Outstanding Lifelong Lerner: Robert Deutsch

Robert Deutsch

In this uncertain time, we look to academic and industry leaders to share their wisdom and help to guide our next steps. We reached out to some outstanding members of our esteemed community, of alumni at the University of Delaware’s Alfred Lerner College of Business and Economics, to share their experiences and guidance with our larger community. Robert Deutsch, UD Class of 1980, sat down with Lerner to discuss lessons learned during the coronavirus pandemic, advice for his fellow Blue Hens and more.

Q: How have you seen businesses respond to the coronavirus pandemic?

Deutsch: I chair the exchange traded fund board, a mutual fund board, at JPMorgan. Watching JPMorgan and other large companies react quickly, get people working at home, have the technology in place and not really miss a step in terms of serving their clients and doing their business—it’s pretty impressive.

 

I think the perspective on this is that large companies were largely in a place where they could react to this quickly, serve clients and continue doing business. I think where the real challenges are is with smaller businesses, which typically don’t have the resources or the cash on hand or the technology. So it’s a lot tougher on smaller businesses and I think those are the ones that need our help. Fortunately, they’re getting help from the government program.

 

Q: What is your favorite memory from your time at UD?

Deutsch: The best memories are really about friendships. I think it’s friendships and remembering the people that you get to create friendships with. While learning is absolutely why you’re there, and it’s important that I came out with a good education and I felt relatively well prepared, the memories that stick out more I think are of the people in the friendships. One friend is now my wife!

 

Q: What pieces of advice would you give to current UD students?

Deutsch: I think COVID-19 is really challenging on younger people. So, despite that some of the health concerns may be greater with the elderly and people who are immunocompromised, I just think the social distancing and what we want to do with COVID is particularly tough for young people because they’re going through a lot of changes. Whether it’s graduations, a job or from one school year to the next, that’s all about relationships.

 

My first thought is that I really feel for college students and young people going through it because I think it’s a really challenging time for them. My second thought, though, is to give some perspective to it. If this is the worst thing we all go through in our lives, we will be blessed. As bad as this seems, if you read any history or just know what’s come before us, and what our forefathers have gone through, you know that people just in the last hundred years went through tuberculosis, which was a really awful disease, and polio, which affected kids particularly. One of our presidents was in a wheelchair due to polio.

 

We had fathers and grandfathers who fought in World War II, an awful war, or the Vietnam War. You can kind of go through history and see many challenging times. I think it’s important to put it in perspective that as tough as this is, and I do think it is especially tough on young people, the people who have come before us have also gone through really tough things. Whether it was disease or war related, putting that in perspective we could look at this and say, “Ok, we can really get through this.”

 

If you can stay healthy, do the social distancing and so on, we’ll get to the point where there’s a vaccine. We’ll get through it, we’ll get past it and we’ll move on. While it’s not fun to go through it, it’s certainly not the worst thing we’ve seen hit humanity in the last hundred years.

 

Q: What does it mean to you to be a Lifelong Lerner?

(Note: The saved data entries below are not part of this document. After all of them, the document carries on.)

(** Without relaxed locks. *)
Lemma try_lock_each_spec limit held : forall txs results mine L,
  represents L (mine ++ held) -> batch_size txs + zlen (mine ++ held) <= U64_MAX ->
  let '(rs, L') := Accounts.try_lock_each L (Accounts.validate_batch txs results limit) in
  rs = reference_grants false limit held mine txs results /\
  represents L' (granted_keys (zip txs rs) ++ mine ++ held).
Proof.
  induction txs as [|tx txs IH]; intros [|r results] mine L R Hl; try done.
  unfold batch_size in Hl. rewrite zsum_cons in Hl. fold (batch_size txs) in Hl.
  pose proof (batch_size_nonneg txs). pose proof (zlen_nonneg (account_keys tx)).
  change (Accounts.validate_batch (tx :: txs) (r :: results) limit) with
    (Accounts.validated_keys limit tx r :: Accounts.validate_batch txs results limit).
  pose proof (validated_spec limit L (mine ++ held) tx r R) as Hv. cbn [reference_grants].
  destruct (Accounts.validated_keys limit tx r) as [keys|e]; cbn [Accounts.try_lock_each].
  - destruct Hv as [-> ->]. unfold AccountLocks.try_lock_accounts.
    rewrite (can_lock_spec L (mine ++ held)) by done. destruct (compatibleb _ _); cbn [Accounts.is_ok].
    + specialize (IH results (accounts_with_is_writable tx ++ mine)
        (AccountLocks.lock_accounts L (accounts_with_is_writable tx))).
      destruct (Accounts.try_lock_each _ _) as [rs L'].
      destruct IH as [-> R']; [rewrite <- app_assoc; apply lock_accounts_represents;
        rewrite ?lock_keys_length; done || lia|rewrite !zlen_app, lock_keys_length in *; lia|].
      split; [done|]. cbn [zip zip_with]. unfold granted_keys. rewrite granted_cons_ok. cbn [map concat].
      rewrite <- app_assoc in R'. rewrite <- app_assoc. by rewrite Permutation_app_swap_app.
    + specialize (IH results mine L R ltac:(lia)). destruct (Accounts.try_lock_each _ _) as [rs L'].
      destruct IH as [-> R']. split; [done|]. cbn [zip zip_with]. unfold granted_keys.
      by rewrite granted_cons_err.
  - specialize (IH results mine L R ltac:(lia)). destruct (Accounts.try_lock_each _ _) as [rs L'].
    destruct IH as [-> R']. rewrite Hv. split; [done|]. cbn [zip zip_with]. unfold granted_keys.
    by rewrite granted_cons_err.
Qed.

(** With relaxed locks. *)
Lemma lock_available_spec limit held L0 : represents L0 held -> forall txs results mine L,
  represents L (mine ++ held) -> batch_size txs + zlen (mine ++ held) <= U64_MAX ->
  let '(rs, L') := AccountLocks.lock_available L (map (fun validated_keys =>
    match validated_keys with
    | Ok keys => match AccountLocks.can_lock_accounts L0 keys with Err e => Err e | Ok _ => Ok keys end
    | Err e => Err e
    end) (Accounts.validate_batch txs results limit)) in
  rs = reference_grants true limit held mine txs results /\
  represents L' (granted_keys (zip txs rs) ++ mine ++ held).
Proof.
  intros R0. induction txs as [|tx txs IH]; intros [|r results] mine L R Hl; try done.
  unfold batch_size in Hl. rewrite zsum_cons in Hl. fold (batch_size txs) in Hl.
  pose proof (batch_size_nonneg txs). pose proof (zlen_nonneg (account_keys tx)).
  change (Accounts.validate_batch (tx :: txs) (r :: results) limit) with
    (Accounts.validated_keys limit tx r :: Accounts.validate_batch txs results limit).
  pose proof (validated_spec limit L0 held tx r R0) as Hv. cbn [reference_grants map].
  destruct (Accounts.validated_keys limit tx r) as [keys|e].
  - destruct Hv as [-> ->]. rewrite (can_lock_spec L0 held) by done.
    destruct (compatibleb _ _); cbn [Accounts.is_ok AccountLocks.lock_available].
    + specialize (IH results (accounts_with_is_writable tx ++ mine)
        (AccountLocks.lock_accounts L (accounts_with_is_writable tx))).
      destruct (AccountLocks.lock_available _ _) as [rs L'].
      destruct IH as [-> R']; [rewrite <- app_assoc; apply lock_accounts_represents;
        rewrite ?lock_keys_length; done || lia|rewrite !zlen_app, lock_keys_length in *; lia|].
      split; [done|]. cbn [zip zip_with]. unfold granted_keys. rewrite granted_cons_ok. cbn [map concat].
      rewrite <- app_assoc in R'. rewrite <- app_assoc. by rewrite Permutation_app_swap_app.
    + specialize (IH results mine L R ltac:(lia)). destruct (AccountLocks.lock_available _ _) as [rs L'].
      destruct IH as [-> R']. split; [done|]. cbn [zip zip_with]. unfold granted_keys.
      by rewrite granted_cons_err.
  - cbn [AccountLocks.lock_available]. specialize (IH results mine L R ltac:(lia)).
    destruct (AccountLocks.lock_available _ _) as [rs L'].
    destruct IH as [-> R']. rewrite Hv. split; [done|]. cbn [zip zip_with]. unfold granted_keys.
    by rewrite granted_cons_err.
Qed.

Lemma lock_accounts_spec limit relax held txs results L :
  represents L held -> batch_size txs + zlen held <= U64_MAX ->
  let '(rs, L') := Accounts.lock_accounts L txs results limit relax in
  rs = reference_grants relax limit held [] txs results /\
  represents L' (granted_keys (zip txs rs) ++ held).
Proof.
  intros R Hl. unfold Accounts.lock_accounts. destruct relax.
  - by apply (lock_available_spec limit held L R txs results []).
  - by apply (try_lock_each_spec limit held txs results []).
Qed.

(** Releasing a batch. *)
Lemma release_spec b : forall L held,
  represents L (granted_keys b ++ held) -> zlen (granted_keys b ++ held) <= U64_MAX ->
  represents (Accounts.unlock_accounts L b) held.
Proof.
  assert (forall L held, represents L (granted_keys b ++ held) ->
    zlen (granted_keys b ++ held) <= U64_MAX ->
    represents (foldl (fun self '(tx, res) =>
      if Accounts.is_ok res then AccountLocks.unlock_accounts self (accounts_with_is_writable tx)
      else self) L b) held) as Hfold.
  { induction b as [|[tx r] b IH]; intros L held R Hl; [done|]. cbn [foldl]. unfold granted_keys in *.
    destruct r as [[]|e]; cbn [Accounts.is_ok].
    - rewrite granted_cons_ok in R, Hl. cbn [map concat] in R, Hl. rewrite <- app_assoc in R, Hl.
      apply IH; [|rewrite !zlen_app in *; pose proof (zlen_nonneg (accounts_with_is_writable tx)); lia].
      apply unlock_accounts_represents; [done|]. by rewrite <- zlen_app.
    - rewrite granted_cons_err in R, Hl. by apply IH. }
  intros L held R Hl. unfold Accounts.unlock_accounts.
  destruct (existsb _ b) eqn:E; cbn [negb]; [by apply Hfold|].
  assert (granted_keys b = []) as Hnil; [|by rewrite Hnil in R].
  clear R Hl Hfold. unfold granted_keys. induction b as [|[tx [[]|e]] b IH]; [done|done|].
  rewrite granted_cons_err. apply IH. done.
Qed.

(** ** Histories of locking and releasing *)

Abbreviation Batch := (list (SVMMessage * result TransactionError unit)).

Definition held_keys (bs : list Batch) : LockKeys := concat (map granted_keys bs).

(** The batches that hold locks: any of them may be released next.  Fewer than
    2^64 keys are held at any time. *)
Inductive lock_history (limit : Z) (relax : bool) : AccountLocks -> list Batch -> Prop :=
| locks_start : lock_history limit relax AccountLocks.default []
| locks_taken L bs txs results rs L' :
    lock_history limit relax L bs -> batch_size txs + zlen (held_keys bs) <= U64_MAX ->
    Accounts.lock_accounts L txs results limit relax = (rs, L') ->
    lock_history limit relax L' (zip txs rs :: bs)
| locks_released L bs1 b bs2 :
    lock_history limit relax L (bs1 ++ b :: bs2) ->
    lock_history limit relax (Accounts.unlock_accounts L b) (bs1 ++ bs2).

Lemma held_keys_middle bs1 b bs2 :
  held_keys (bs1 ++ b :: bs2) ≡ₚ granted_keys b ++ held_keys (bs1 ++ bs2).
Proof.
  unfold held_keys. rewrite !map_app, !concat_app. cbn. by rewrite Permutation_app_swap_app.
Qed.

Lemma zlen_perm {A} (l l' : list A) : l ≡ₚ l' -> zlen l = zlen l'.
Proof. intros H. unfold zlen. by rewrite H. Qed.

Lemma granted_size txs : forall rs, zlen (granted_keys (zip txs rs)) <= batch_size txs.
Proof.
  induction txs as [|tx txs IH]; intros rs; [done|]. unfold batch_size. rewrite zsum_cons.
  fold (batch_size txs). pose proof (batch_size_nonneg txs). pose proof (zlen_nonneg (account_keys tx)).
  destruct rs as [|r rs]; [change (0 <= zlen (account_keys tx) + batch_size txs); lia|].
  specialize (IH rs). cbn [zip zip_with]. unfold granted_keys in *. destruct r as [[]|e].
  - rewrite granted_cons_ok. cbn [map concat]. rewrite zlen_app, lock_keys_length. lia.
  - rewrite granted_cons_err. lia.
Qed.

Lemma history_represents limit relax L bs :
  lock_history limit relax L bs -> represents L (held_keys bs) /\ zlen (held_keys bs) <= U64_MAX.
Proof.
  induction 1 as [|L bs txs results rs L' _ [R Hl] Hb E|L bs1 b bs2 _ [R Hl]]; [done| |].
  - pose proof (lock_accounts_spec limit relax _ txs results L R Hb) as H. rewrite E in H.
    destruct H as [Hrs R']. split; [done|]. unfold held_keys. cbn [map concat]. rewrite zlen_app.
    fold (held_keys bs). pose proof (granted_size txs rs). lia.
  - rewrite held_keys_middle in R. rewrite (zlen_perm _ _ (held_keys_middle bs1 b bs2)) in Hl.
    split; [by apply release_spec|]. rewrite zlen_app in Hl. pose proof (zlen_nonneg (granted_keys b)). lia.
Qed.

(** ** Separation *)

Definition valid_keys (limit : Z) (tx : SVMMessage) : Prop :=
  zlen (account_keys tx) <= limit /\ NoDup (account_keys tx).

(** The granted transactions of one batch: valid and, unless locks are relaxed,
    without conflicts. *)
Fixpoint batch_separated (limit : Z) (relax : bool) (mine : LockKeys) (b : Batch) : Prop :=
  match b with
  | [] => True
  | (tx, Ok _) :: b =>
      let keys := accounts_with_is_writable tx in
      valid_keys limit tx /\ (relax = false -> compatible keys mine) /\
      batch_separated limit relax (keys ++ mine) b
  | (_, Err _) :: b => batch_separated limit relax mine b
  end.

Fixpoint separated (bs : list Batch) : Prop :=
  match bs with
  | [] => True
  | b :: bs => compatible (granted_keys b) (held_keys bs) /\ separated bs
  end.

Deutsch: It means a couple things to me. I went to the University of Delaware on a scholarship so I think it was always on my mind to come back in some way to help students, whether it was through scholarship or mentoring or other ways. I’ve funded a scholarship, I’m chair of the board with Dean Bruce Weber and I’ve been on that advisory committee to be helpful. We’ve also started this program to help students prepare for jobs, the Lerner Edge program. To me, that’s what it means.

 

What’s great, especially for students who eventually become alumni, is that the University and Lerner are very open and flexible to how you can come back and be helpful. I’ve seen other Lerner alumni choose different ways to be helpful. Mentoring being one, and that is really helpful to students and I think the alumni get a lot out of it too. I think typically that’s what it’s about, it’s giving back. I enjoy the students, and the University has a lot of great students now who will do great things in the world so getting to help them is a great opportunity. I’ve learned from students, so that’s part of the “learner” part of it.